Company: Wizard World
Product: New Orleans Comic Con 2013 Coverage

The first time Kevin Eastman was in New Orleans, he was 11 or 12 years old and it was pretty eye-opening and he's been wanting to come back. This Wizard World Comic Convention in New Orleans was his first opportunity to get back there, however and on this trip, he was only there for one day. He says he's coming back next year, however, with plans to stay a few days and enjoy the city.

One of the first things Kevin pointed out was that the Turtles are going to turn thirty next year. I was horrified. Has that much time slipped by so fast?

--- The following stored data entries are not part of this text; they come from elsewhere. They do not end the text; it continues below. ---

(** A body does not survive a failed connection.  The reverse proxy closes the body of
    a request when it returns, also after a dial error; the retry, which takes an unread
    body for a whole one, sends the request with a body that cannot be read.  So when the
    first pod refuses the connection a request with a body is answered with an error page,
    though other pods are alive. *)
Theorem retried_body_is_lost target r env gone t addr t' e calls :
  hasBody r = true ->
  (forall i addr k u, t_result (s_call (env i) true addr k) <> Ok u) ->
  Lookup (s_now (env 0)) t target = (addr, t') -> addr <> "" ->
  (gatewayRoundTrip (s_call (env 0) false addr) (s_cacheNow (env 0)).1 (s_cacheNow (env 0)).2 r (s_auto (env 0))).1 = (Err e, calls) ->
  let '(_, w, _) := serve target r env gone t in
  w_sent w ∈ [Some 499%Z; Some 502%Z; Some 503%Z].
Proof.
  intros Hbody Hclosed Hl Hne Htrip. destruct (serve target r env gone t) as [[s w] waits] eqn:Hs.
  unfold serve, retryMiddleware in Hs.
  destruct (retryLoop_spec _ _ _ _ _ _ _ _ _ _ _ Hs) as (j & s1 & Hdi & _ & _ & Hend).
  destruct Hend as [(_ & -> & _)|(_ & _ & Ht)]; [set_solver|].
  pose proof (tryServe_cases target r env j s1 newWriter) as Hc. rewrite Ht in Hc.
  destruct (Lookup (s_now (env j)) _ _) as [addr' t''] eqn:Hl'. destruct (String.eqb addr' ""); [destruct Hc as (_ & -> & _); set_solver|].
  destruct (tripAt r env j s1 addr') as [res calls'] eqn:Htr. destruct Hc as [_ Hc]. destruct res as [u|e'].
  - exfalso. unfold tripAt in Htr. inversion Hdi; subst.
    + simpl in Hl'. rewrite Hl in Hl'. injection Hl' as <- <-. simpl in Htr. rewrite Htrip in Htr. done.
    + match goal with H : dialed _ _ _ 1 _ _ _ |- _ => apply dialed_closed in H as Hcl; [rewrite Hcl in Htr|done|done] end.
      edestruct (gateway_calls (s_call (env j) true addr')) as [k [Hk|(-> & _ & _ & Hk)]]; rewrite Hk in Htr; injection Htr as Htr _; by apply Hclosed in Htr.
  - destruct (isCanceled e'); [subst w; set_solver|]. destruct Hc as [-> _]. set_solver.
Qed.

Lemma retried_body_is_lost_witness :
  let '(_, w, _) := serve web post (at0 halfDead None) (fun _ => false) pods2 in
  w_sent w ∈ [Some 499%Z; Some 502%Z; Some 503%Z].
Proof.
  apply (retried_body_is_lost web post (at0 halfDead None) (fun _ => false) pods2 "10.0.0.2:8080"
    (Lookup (fun _ => 0%Z) pods2 web).2 dialErr [mkTrip (Err dialErr) false]); try reflexivity.
  - intros i addr k u. simpl. unfold halfDead. by destruct (String.eqb addr _).
  - done.
Defined.

(** *** Detection of h2c *)

(** Probes are single-flight and verdicts are grounded.  However round trips overlap --
    lookups, claims, calls, replays and releases in any order, at any clocks -- an
    upstream is marked as being probed exactly while one round trip, and only one, holds
    its probe; and every cached verdict is the outcome of a call over h2c to that upstream
    that came back one lifetime before the verdict expires. *)
Theorem probes_single_flight ttl w :
  rtc step (start ttl) w -> probes_ok (if (ttl <=? 0)%Z then defaultH2CProbeTTL else ttl) w.
Proof.
  set (ttl' := if (ttl <=? 0)%Z then _ else _). intros Hr.
  assert (H0 : probes_ok ttl' (start ttl)).
  { split; [split|split]; simpl; [|by intros key i j (r & ph & H & _)|done|done].
    intros key. split; [set_solver|]. by intros (id & r & ph & H & _). }
  induction Hr; eauto using step_ok.
Qed.

Lemma probes_single_flight_witness :
  exists w, rtc step (start 0) w /\ probes_ok defaultH2CProbeTTL w /\
    a_probing (g_cache w) = {["ns/web:80"]} /\ holder (g_flights w) "ns/web:80" 1 /\
    g_flights w !! 2 = Some (get, Calling Fallback).
Proof.
  set (w1 := go 1 get Asking (start 0)). set (w2 := go 2 get Asking w1).
  set (w3 := go 1 get (Calling Probe) (mkWorld (claim get (g_cache w2)).2 (g_flights w2) [])).
  set (w4 := go 2 get (Calling Fallback) w3).
  assert (Hr : rtc step (start 0) w4).
  { eapply rtc_l; [apply (step_look 1 get 0); reflexivity|]. eapply rtc_l; [apply (step_look 2 get 0); reflexivity|].
    eapply rtc_l; [apply (step_claim 1 get); reflexivity|]. eapply rtc_l; [apply (step_claim 2 get); reflexivity|]. apply rtc_refl. }
  exists w4. split; [exact Hr|]. split; [exact (probes_single_flight 0 w4 Hr)|]. split; [by vm_compute|]. split; [|reflexivity].
  exists get, (Calling Probe). repeat split; reflexivity.
Defined.

(** A client that goes away decides the protocol.  When the request that probes an
    upstream, or one that uses its positive verdict, has no body and is cancelled during
    its call over h2c, the upstream is recorded as not speaking h2c: for a whole lifetime
    every request without an upgrade goes over HTTP/1.1, whatever that brings from an
    upstream that only speaks h2c. *)
Theorem cancel_poisons_verdict call now now' r a :
  r_upgrade r = false -> hasBody r = false -> r_key r ∉ a_probing a ->
  (forall d, lookup now (r_key r) a = Some d -> e_h2c d = true) ->
  t_result (call H2C) = Err Canceled ->
  let '(_, _, a') := autoRoundTrip call now now' r a in
  forall call' later later' r', r_key r' = r_key r -> (later < now' + a_ttl a)%Z ->
    autoRoundTrip call' later later' r' a' = (t_result (call' H1), [call' H1], a').
Proof.
  intros Hu Hb Hp Hl Hc. unfold autoRoundTrip at 1. unfold begin, look. rewrite Hu, Hb.
  assert (Hneg : forall a' call' later later' r', a_entries a' = <[r_key r := mkEntry false (now' + a_ttl a)]> (a_entries a) ->
            r_key r' = r_key r -> (later < now' + a_ttl a)%Z ->
            autoRoundTrip call' later later' r' a' = (t_result (call' H1), [call' H1], a')).
  { intros a' call' later later' r' Ha Hk Hlt. unfold autoRoundTrip, begin, look, lookup. rewrite Ha, Hk, lookup_insert_eq. simpl.
    rewrite (proj2 (Z.ltb_lt _ _)) by done. by destruct (r_upgrade r'). }
  destruct (lookup now (r_key r) a) as [d|] eqn:Hd.
  - rewrite (Hl d eq_refl). unfold afterFast. rewrite Hc, Hb. simpl. intros. by apply Hneg.
  - unfold claim. rewrite decide_False by done. unfold afterProbe. rewrite Hc. simpl. intros. by apply Hneg.
Qed.

Lemma cancel_poisons_verdict_witness :
  let '(_, _, a') := autoRoundTrip (fun _ => mkTrip (Err Canceled) false) 0 0 get (newAutoH2CTransport 0) in
  forall call' later later' r', r_key r' = "ns/web:80" -> (later < 0 + defaultH2CProbeTTL)%Z ->
    autoRoundTrip call' later later' r' a' = (t_result (call' H1), [call' H1], a').
Proof.
  apply (cancel_poisons_verdict (fun _ => mkTrip (Err Canceled) false) 0 0 get (newAutoH2CTransport 0)); try reflexivity; done.
Defined.

End UpstreamProps.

Not only are the Turtles turning thirty, but they're still very much alive and kicking, with a very new animated television series on WB. Not to mention the movies, the live action Saban television show, the comics, the graphic novels, the merchandising. It's pretty impressive for a couple of independent artists.

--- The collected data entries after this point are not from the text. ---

#[export] Instance wafReloaderLaws pod : ReloaderLaws (NewWafReloader pod).
Proof.
  split; [intros l s|by apply heeds_all|intros l x s].
  - unfold NewWafReloader, reloadWaf. cbn [r_reload]. cbv zeta. fold_rules wafFingerprint.
    apply setRules_idem. content.
  - unfold NewWafReloader, reloadWaf. cbn [r_reload r_other]. cbv zeta. fold_rules wafFingerprint.
    apply setRules_bind. content.
Qed.
#[export] Instance rateLimitReloaderLaws pod : ReloaderLaws (NewRateLimitReloader pod).
Proof.
  split; [intros l s|by apply heeds_all|intros l x s].
  - unfold NewRateLimitReloader, reloadRateLimit. cbn [r_reload]. cbv zeta. fold_rules rateLimitFingerprint.
    apply setRules_idem. content.
  - unfold NewRateLimitReloader, reloadRateLimit. cbn [r_reload r_other]. cbv zeta. fold_rules rateLimitFingerprint.
    apply setRules_bind. content.
Qed.
#[export] Instance corazaReloaderLaws pod : ReloaderLaws (NewCorazaReloader pod).
Proof.
  split; [intros l s|by apply heeds_all|intros l x s].
  - unfold NewCorazaReloader, reloadCoraza. cbn [r_reload]. cbv zeta. fold_rules corazaFingerprint.
    apply setRules_idem. content.
  - unfold NewCorazaReloader, reloadCoraza. cbn [r_reload r_other]. cbv zeta. fold_rules corazaFingerprint.
    apply setRules_bind. content.
Qed.
#[export] Instance cacheReloaderLaws pod : ReloaderLaws (NewCacheReloader pod).
Proof.
  split; [intros l s|by apply heeds_all|intros l x s].
  - unfold NewCacheReloader, reloadCache. cbn [r_reload]. cbv zeta. fold_rules cacheFingerprint.
    apply setRules_idem. content.
  - unfold NewCacheReloader, reloadCache. cbn [r_reload r_other]. cbv zeta. fold_rules cacheFingerprint.
    apply setRules_bind. content.
Qed.

Lemma fmap_fixed {A} (f g : A -> A) (o : option A) :
  (forall a, f a = a -> f (g a) = g a) -> f <$> o = o -> f <$> (g <$> o) = g <$> o.
Proof. destruct o; [|done]. intros Hfg [= Hf]. simpl. by rewrite Hfg. Qed.

Lemma fmap_idem {A} (f : A -> A) (o : option A) :
  (forall a, f (f a) = f a) -> f <$> (f <$> o) = f <$> o.
Proof. destruct o; [|done]. intros Hf. simpl. by rewrite Hf. Qed.

#[export] Instance ingressReloaderLaws : ReloaderLaws NewIngressReloader.
Proof.
  split; [intros l s|by apply heeds_all|intros l x [w c r h ho]].
  - destruct s as [w c r h ho]. unfold NewIngressReloader. simpl. unfold reloadIngress. simpl. f_equal; apply fmap_idem; intros s.
    + apply (bind_idem wafFingerprint ltac:(content) (_, _, _)).
    + apply (bind_idem corazaFingerprint ltac:(content) (_, _, _)).
    + apply (bind_idem rateLimitFingerprint ltac:(content) (_, _, _)).
    + apply (bind_idem cacheFingerprint ltac:(content) (_, _, _)).
    + apply SetHosts_idem.
  - intros [= H1 H2 H3 H4 H5].
    destruct x; unfold NewIngressReloader; simpl; unfold reloadIngress; simpl; rewrite ?H1, ?H2, ?H3, ?H4, ?H5; f_equal.
    all: apply fmap_fixed; [|done]; intros s Hs.
    + apply (bind_setRules wafFingerprint ltac:(content) _ _ (_, _, _)), Hs.
    + apply (bind_setRules rateLimitFingerprint ltac:(content) _ _ (_, _, _)), Hs.
    + apply (bind_setRules corazaFingerprint ltac:(content) _ _ (_, _, _)), Hs.
    + apply (bind_setRules cacheFingerprint ltac:(content) _ _ (_, _, _)), Hs.
Qed.

End laws.

(** **** The loop *)

Section loop.
Context {V T : Type} (r : Reloader V T) `{!ReloaderLaws r}.

Lemma runs_app tr1 tr2 w : runs r (tr1 ++ tr2) w = runs r tr1 w ≫= runs r tr2.
Proof. revert w. induction tr1 as [|a tr1 IH]; intros w; simpl; [done|]. by destruct (step r a w). Qed.

(** What is not announced by a queued event is already in the list under way, or in the
    store. *)
Record Inv (w : world V T) : Prop := {
  inv_keyed : forall k v, cluster w !! k = Some v -> r_key r v = k;
  inv_closed : ph w = Connecting \/ ph w = Stopped -> live w = false;
  inv_applying : live w = true -> Forall (fun k => r_relevant r k = false) (queue w) ->
    forall l, ph w = Applying l -> forall s, r_reload r (listing (cluster w)) s = r_reload r l s;
  inv_waiting : live w = true -> Forall (fun k => r_relevant r k = false) (queue w) ->
    ph w = Waiting -> failed w = false -> inSync r w;
}.

Lemma initial_inv c s : (forall k v, c !! k = Some v -> r_key r v = k) -> Inv (initial c s).
Proof. by split. Qed.

(** A change whose event is ignored changes no reload. *)
Lemma change_irrelevant c k o s :
  (forall k v, c !! k = Some v -> r_key r v = k) -> keyedAt r k o = true -> r_relevant r k = false ->
  r_reload r (listing (partial_alter (fun _ => o) k c)) s = r_reload r (listing c) s.
Proof.
  intros Hc Ho Hk. rewrite reload_relevant. rewrite (filter_listing_alter (r_key r)); [|done| |done].
  - by rewrite <- reload_relevant.
  - intros v ->. by apply String.eqb_eq.
Qed.

Lemma change_inv k o w : Inv w -> keyedAt r k o = true -> Inv (change k o w).
Proof.
  intros [Hk Hc Ha Hw] Ho. split; simpl; [|done|..].
  - intros k' v. destruct (decide (k' = k)) as [->|Hne].
    + rewrite lookup_partial_alter_eq. intros ->. by apply String.eqb_eq.
    + rewrite lookup_partial_alter_ne by done. apply Hk.
  - intros Hl. rewrite Hl. intros [Hq [Hrel _]%Forall_cons]%Forall_app l Hp s.
    rewrite change_irrelevant by done. by apply Ha.
  - intros Hl. rewrite Hl. intros [Hq [Hrel _]%Forall_cons]%Forall_app Hp Hf.
    unfold inSync. simpl. rewrite change_irrelevant by done. by apply Hw.
Qed.

Lemma recv_inv w w' : Inv w -> recv r w = Some w' -> Inv w'.
Proof.
  intros [Hk Hc Ha Hw] Hs. unfold recv in Hs.
  destruct (ph w) eqn:Hp, (queue w) as [|k q] eqn:Hq, (live w) eqn:Hl; simplify_eq;
    split; simpl; try done.
  all: try (destruct (r_relevant r k) eqn:Hrel); try done.
  all: try by intros [|].
  all: intros Hl' Hall _ Hf; apply Hw; [congruence| |done|done]; by constructor.
Qed.

Lemma step_inv a w w' : Inv w -> step r a w = Some w' -> Inv w'.
Proof.
  intros HI Hs. destruct a as [k o|x|ok init|ok| |n| | |]; simpl in Hs.
  - destruct (keyedAt r k o) eqn:Hko; [|done]. injection Hs as <-. by apply change_inv.
  - destruct HI as [Hk Hc Ha Hw]. injection Hs as <-. split; try done.
    simpl. intros. unfold inSync. simpl. apply reload_other. by apply Hw.
  - destruct HI as [Hk Hc Ha Hw]. destruct (ph w) eqn:Hp; try done. destruct ok; injection Hs as <-; [|by split; rewrite ?Hp].
    split; simpl; try done. by intros [|].
  - destruct HI as [Hk Hc Ha Hw]. destruct (ph w) eqn:Hp; try done. destruct ok; injection Hs as <-.
    + split; simpl; try done; [by intros [|]|]. by intros _ _ l [= <-].
    + split; simpl; try done. by intros [|].
  - destruct HI as [Hk Hc Ha Hw]. destruct (ph w) eqn:Hp; try done. injection Hs as <-.
    split; simpl; try done; [by intros [|]|]. intros Hl Hq _ _. unfold inSync. simpl.
    rewrite (Ha Hl Hq _ eq_refl). apply reload_idem.
  - destruct HI as [Hk Hc Ha Hw]. destruct (live w); [|done]. injection Hs as <-. by split.
  - by apply recv_inv with w.
  - destruct HI as [Hk Hc Ha Hw]. destruct (ph w) eqn:Hp; try done. injection Hs as <-. split; simpl; try done. by intros [|].
  - destruct HI as [Hk Hc Ha Hw]. destruct (ph w) eqn:Hp; try done; injection Hs as <-; by split.
Qed.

It's amazing that, you know, when Peter Laird and I started doing the original comic books in 1983 was when I did the first Ninja Turtle, which I drew Michelangelo, threw this drawing with the Ninja Turtle logo onto Peter's desk and I said this is going to be the next big thing. He, of course, laughed and had to top my sketch, so he did a sketch, then I had to top his sketch, so I did a sketch with four and he added "Teenage Mutant" to the "Ninja Turtle" and we literally got up the next day and, as I love to say, "We didn't have any distracting paying work going on," so we said, "How bout we come up with a story that got to tell how these characters got to be the Teenage Mutant Ninja Turtles." And I always like to say that Peter and I stand on the shoulders of giants in this industry cause we were inspired by guys like Jack Kirby, Stan Lee, Richard Corban and lots of artists that - those are the kinds of guys that inspired us to draw and then we wanted to do the Turtles as their own comic books. We picked some of our favorite -isms, like Jack Kirby-isms, Frank Miller-isms, Dave Sim (who did Cerebus)-isms and we took all our favorite bits and rolled it into the Teenage Mutant Ninja Turtles, so we basically ripped off every popular thing in comics, rolled it into one thing and that's how the initial concept for the Turtles was born.
- Kevin Eastman, on the origin of the Teenage Mutant Ninja Turtles

Question: How hard was it to make the Turtles more kid-friendly?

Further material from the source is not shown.